Самые оглушительные провалы, самые громкие скандалы и трагедии — не повод для российских политиков уйти в отставку. На прошлой неделе это в очередной раз доказал российский министр транспорта
Спустя 20 лет после исчезновения СССР Россия вступает в период, когда извечный вопрос "Кто виноват?" из экзистенциального становится практическим. Количество сбоев в работе различных органов — от больших убытков в связи с потерей, например космических спутников, до катастроф, уносящих жизни людей во всех "трех средах" (на воде, земле и воздухе) — превышает всякие допустимые значения. Качество работы государственной машины последовательно снижалось со времени демонтажа административно-командной системы. И сегодня проблема носит уже вполне системный характер: что делать в нынешних условиях, дабы повысить уровень дисциплины? Причем если с непосредственно виновными все-таки понятнее, то мера политической ответственности не определена.
Нигде и никогда политики не хотят брать вину на себя. Желание найти стрелочника — естественный человеческий инстинкт, особенно когда руководитель преисполнен планами преобразований и искренне считает, что досадная случайность ставит под угрозу благие цели. А начальники, конечно, склонны считать, что цели у них всегда благие и очень важные.
Но в демократической системе своевременная отставка зачастую является как раз способом обеспечить продолжение собственной карьеры. Яркий пример из ныне действующих государственных деятелей — министр иностранных дел Франции Ален Жюппе. Один из самых весомых политиков правого лагеря и бывший глава правительства был приговорен в 2004 году к условному заключению за растрату с временным запретом баллотироваться в выборные органы. Срок впоследствии сократили, и Жюппе вернулся на Олимп как "искупивший вину". Другой пример — Сильвио Берлускони. Его первое пришествие в правительство в 1994 году закончилось бесславно. Под градом обвинений — как уголовных, так и в некомпетентности — он покинул кабинет, чтобы спустя семь лет вернуться уже всерьез и надолго.

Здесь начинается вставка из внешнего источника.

(* ===== verification/Com_Demo.v ===== *)
(** * Com: an example

    A concrete configuration, environment and sequence of calls, on which the theorems about Com are applied. *)

From S2P Require Import Prelude.
From S2P Require Import StateMonad.
From S2P Require Import ComStack.
From S2P Require Import Os_Irq.
From S2P Require Import Com_Signal.
From S2P Require Import Com_Codec.
From S2P Require Import Com_Types.
From S2P Require Import Com.
From S2P Require Import Com_Valid.
From S2P Require Import Com_Inv.
From S2P Require Import Com_Safety.
From S2P Require Import Com_Boot.
From S2P Require Import Com_Calls.
From S2P Require Import Com_Delay.

#[local] Open Scope monad_scope.

(** ** A configuration

    Two sent I-PDUs and two received ones, one of them deferred and with a signal group; a gateway from
    the first received signal to the second sent I-PDU. *)
Module Demo.
#[global] Instance config : Com_Cfg := {
  COM_DEV_ERROR_DETECT := true; COM_IPDU_COUNTING_ENABLE := true; COM_SIG_GATEWAY_ENABLE := true;
  COM_OSEKNM_SUPPORT := false; COM_E_TOO_MANY_IPDU := 0x10; COM_INVALID_PDU_ID := 0x11;
  COM_OSEKNM_INVALID_NET_ID := 0xFF; BIG_ENDIAN_CPU := false; automatic := fun _ => 0xA5
}.
(** The world counts notifications; the router accepts everything. *)
#[global] Instance environment : Com_Env nat := {
  PduR_ComTransmit _ _ w := (E_OK, w);
  Det_ReportError _ _ w := w;
  OsekNm_TimeoutNotification _ _ w := w;
  ComNotificationCallouts := [Some S];
  ComRxIPduCallouts := [];
  ComTxIPduCallouts := [Some (fun _ data w => (true, data, w))];
  ComTriggerTransmitIPduCallouts := []
}.
#[global] Instance environment_ok : Com_EnvOk nat.
Proof.
  split; intros [|[|n]] f id data w ok data' w' Hf Hb E; try done. injection Hf as <-. by injection E as <- <- <-.
Qed.

Definition mode : ComTxMode_type :=
  {| ComTxModeMode := COM_DIRECT; ComTxModeNumberOfRepetitions := 2; ComTxModeRepetitionPeriodFactor := 1;
     ComTxModeTimeOffsetFactor := 0; ComTxModeTimePeriodFactor := 0 |}.
Definition tx (delay : Z) : ComTxIPdu_type :=
  {| ComTxIPduMinimumDelayFactor := delay; ComTxIPduClearUpdateBit := TRANSMIT;
     ComTxIPduUnusedAreasDefault := 0xFF; ComTxModeTrue := mode; ComTxModeFalse := mode |}.

Definition signal (h pdu : Z) (L : Layout) (timeout : Z) (gs : option (list ComGroupSignal_type)) : ComSignal_type :=
  {| Sig_layout := L; ComEndBitPosition := 15; ComFirstTimeoutFactor := timeout; ComHandleId := h;
     ComNotification := 0; ComRxDataTimeoutAction := COM_TIMEOUT_DATA_ACTION_REPLACE;
     ComSignalInitValue := [0; 0; 0; 0; 0; 0; 0; 0]; ComTimeoutFactor := timeout; ComTimeoutNotification := 0;
     ComTransferProperty := COM_TRIGGERED; ComUpdateBitPosition := 32; ComSignalArcUseUpdateBit := true;
     Com_Arc_IsSignalGroup := match gs with Some _ => true | None => false end; ComGroupSignal := gs;
     Com_Arc_ShadowBuffer_Mask := [0xFF; 0xFF; 0; 0; 0; 0; 0; 0]; ComIPduHandleId := pdu;
     ComOsekNmNetId := 0xFF; ComOsekNmNodeId := 0; ComSigGwRoutingReq := true |}.

(** A signed signal of 12 bits. *)
Definition layout12 : Layout := {| l_type := COM_SINT16; l_endian := COM_LITTLE_ENDIAN; l_pos := 4; l_size := 12 |}.
Definition s0 := signal 0 0 layout12 0 None.
Definition s1 := signal 1 1 layout12 0 None.
Definition s2 := signal 2 2 layout12 3 None.
Definition g0 : ComGroupSignal_type :=
  {| Grp_layout := {| l_type := COM_UINT8; l_endian := COM_LITTLE_ENDIAN; l_pos := 2; l_size := 5 |};
     Grp_ComHandleId := 0; Grp_ComSignalInitValue := [7]; ComSigGrpHandleId := 3 |}.
Definition s3 := signal 3 3 layout12 0 (Some [g0]).

Definition pdu (dir : Com_IPduDirection) (p : Com_IPduSignalProcessingMode) (id delay callout : Z) (s : ComSignal_type)
    : ComIPdu_type :=
  {| ComRxIPduCallout := COM_NO_FUNCTION_CALLOUT; ComTxIPduCallout := callout;
     ComTriggerTransmitIPduCallout := COM_NO_FUNCTION_CALLOUT; ArcIPduOutgoingId := id;
     ComIPduSignalProcessing := p; ComIPduSize := 8; ComIPduDirection := dir; ComIPduGroupRefs := [0];
     ComTxIPdu := tx delay; ComIPduSignalRef := Some [s]; ComIPduDynSignalRef := None;
     ComIpduCounterRef := None; ComIPduGwRoutingReq := true; ComIPduGwMapSigDescHandle := None |}.

Definition cfg : Com_ConfigType :=
  {| ComNofIPdus := 4; ComNofSignals := 4; ComNofGroupSignals := 1;
     ComGwMappingRef := [{| ComGwSourceSignalRef := COM_SIGNAL_REFERENCE; ComGwSourceSignalHandle := 2;
       ComGwDestinationRef := [{| ComGwDestinationSignalRef := COM_SIGNAL_REFERENCE;
                                  ComGwDestinationSignalHandle := 1 |}];
       ComGwNoOfDesitnationRoutes := 1 |}];
     ComIPdu := [pdu COM_SEND COM_IMMEDIATE 10 3 COM_NO_FUNCTION_CALLOUT s0; pdu COM_SEND COM_IMMEDIATE 11 0 0 s1;
                 pdu COM_RECEIVE COM_IMMEDIATE 12 0 0 s2; pdu COM_RECEIVE COM_DEFERRED 13 0 0 s3];
     ComSignal := [s0; s1; s2; s3]; Cfg_ComGroupSignal := [g0]; ComGwSrcDesc := []; ComGwDestnDesc := [] |}.

Definition arc : Com_Arc_IPdu_type :=
  {| ComIPduDataPtr := None; ComIPduDeferredDataPtr := None;
     Com_Arc_TxIPduTimers := Build_Com_Arc_TxIPduTimer_type 0 0 0 0 0 0;
     Com_Arc_TxDeadlineCounter := 0; Com_Arc_DynSignalLength := 0; Com_Arc_IpduStarted := false;
     Com_Arc_IpduRxDMControl := false; Com_Arc_IpduTxMode := false |}.
Definition unlocked : Irq := {| Os_IntSuspendAllCnt := 0; irq_enabled := true |}.

(** The zeroed static data. *)
Definition boot {W} (w : W) : Com_State W :=
  Build_Com_State COM_UNINIT None (replicate 4 arc) (replicate 4 (Build_Com_Arc_Signal_type None 0 false false false))
    [Build_Com_Arc_GroupSignal_type None] [] (replicate 4 {| currentPosition := 0; locked := false |})
    (replicate 60 0) [] [] unlocked w.

Definition calls : list Com_Call :=
  [Init; IpduGroupControl [1] true; SendSignal 0 [0x34; 0x02]; SendSignal 0 [0x34; 0x02]; MainFunctionTx; MainFunctionTx;
   RxIndication 2 [0x40; 0x23; 0; 0; 1; 0; 0; 0]; MainFunctionRx; MainFunctionRouteSignals; MainFunctionTx; MainFunctionTx;
   ReceiveSignal 2 [0; 0]; RxIndication 3 [0x40; 0x23; 0; 0; 1; 0; 0; 0]; MainFunctionRx;
   ReceiveSignalGroup 3; ReceiveShadowSignal 0 [0]; StartOfReception 2 8 0; CopyRxData 2 [1; 2; 3] 3 0;
   TpRxIndication 2 0; TxConfirmation 0; TriggerTransmit 0 (replicate 8 0) 8; DeInit].
End Demo.

(** The calls of the example respect the interface. *)
Ltac demo_call := cbn [call_ok];
  repeat match goal with
  | |- _ /\ _ => split
  | |- vector_ok _ _ => apply (bool_decide_unpack _); vm_compute; exact I
  | |- forall S, aref _ _ = Some S -> _ => intros ? [= <-]
  | |- _ <> _ -> _ => intros _
  | |- _ -> _ => intros ?
  | |- exists S, aref _ _ = Some S /\ _ => eexists
  | |- bytes _ => byte_list
  | |- _ = _ => done
  | |- _ => progress unfold sendable, receivable, value_ok, copy_ok, fetchable, group_connected, group_sendable,
      shadow_readable, is_pdu_id, indicated, receives, sends, below
  | |- _ => vm_compute; first [done | intuition congruence]
  end.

Собственно, нынешнее упорство итальянского премьера, который обвешан самыми скандальными делами, как рождественская елка, но категорически отказывается уходить, связано с тем, что его карьера в любом случае завершается — по возрасту.
Пример обратного рода — бывший министр обороны Германии Карл-Теодор Гутенберг, которого прочили в преемники Ангелы Меркель. Скандал с его диссертацией, где обнаружилось обилие "заимствований", едва ли стоил бы ему политического будущего, признай он сразу ошибку и подай в отставку. Через некоторое время курьез забылся бы (никто же всерьез не думает, что топ-политики сами пишут научные работы) и красавец-аристократ оказался бы во главе ХДС. Однако его угораздило начать отрицать плагиат, а потом допустить еще большую ошибку — признаваться частями. После этого представить себе его возвращение на партийную вершину невозможно.
Можно вспомнить и Билла Клинтона, главный грех которого заключался не в прелюбодеянии с практиканткой, а в попытке солгать под присягой на этот счет. Для импичмента не хватило, но доведись ему избираться еще раз (Клинтон в момент скандала завершал второй срок), шансов не было бы.
Впрочем, это прегрешения морально-нравственного характера. Когда же речь идет о должностных проблемах, то есть о происшествиях в подведомственной отрасли, на Западе и Востоке, как правило, вариантов нет. Когда стало понятно, что спасательные и восстановительные работы после "Фукусимы" плохо организованы, никто не сомневался в том, что глава японского кабинета Наото Кан "не жилец". Министр обороны Польши Богдан Клих сложил полномочия сразу после обнародования польского доклада о гибели президентского самолета, выявившего многочисленные нарушения техники безопасности и эксплуатации. Руководитель службы управления воздушным движением США Генри Краковски подал в отставку в ответ на информацию о том, что несколько авиадиспетчеров спали на дежурстве. Комиссар столичной полиции Лондона Пол Стивенсон ушел с поста, узнав, что его сотрудников подозревают по делу о прослушке в издательском доме Руперта Мердока. Министр по делам сухопутных сил США Фрэнсис Харви уволился после скандала о ненадлежащем уходе за ранеными в одном из госпиталей. А министр транспорта Шотландии Стюарт Стивенсон взял на себя ответственность за транспортный коллапс из-за сильного снегопада. Примеры можно множить почти до бесконечности.
Понятно, что министры и директора, являющиеся временными политическими назначенцами, не могут отвечать за каждого безалаберного диспетчера или корыстного полицейского инспектора. И не факт, что следующий управленец реально что-то исправит. Однако отставка — инстинкт самосохранения системы, которая демонстрирует, что уважает общественное мнение, подтверждая тем самым собственную легитимность и укрепляя доверие к себе.
На этом фоне российская практика выглядит удивительной. Понятно, что мотивация сталинского типа, когда начальник любого уровня головой отвечал за любой прокол, далеко в прошлом. Но практика демократических условностей, когда надо соблюсти приличия, у нас тоже не утверждается. За более чем десятилетие нахождения Владимира Путина на вершине власти все изучили, что национальный лидер вообще не любит менять кадры, и уж тем более если этого хочет общественность. А с учетом частотности форс-мажоров в России управляющий класс рисковал бы тогда превратиться в бесконечную карусель.
В результате получается совсем нелогично. Скажем, в Европе министр-назначенец может быть действительно не в курсе проблемы, но вынужден за нее ответить. Российские же чиновники, как правило, занимают посты подолгу и в самом деле причастны к состоянию дел, однако формальную ответственность несут лишь в исключительных случаях.
В России господствует фатализм — что толку менять, будет то же самое. Тот, кто сейчас, по крайней мере, на ошибках может научиться. Однако получаются опасные клещи. С одной стороны — пренебрежение общественным мнением, а оно хоть и не играет решающей роли, но медленно подтачивает конструкцию. С другой — невозможность вовремя откреститься от ответственности. Но если на вопрос "Кто виноват?" власть постоянно будет давать ответ "Никто", рано или поздно у тех, кем она управляет, созреет предметный вопрос "Что делать?"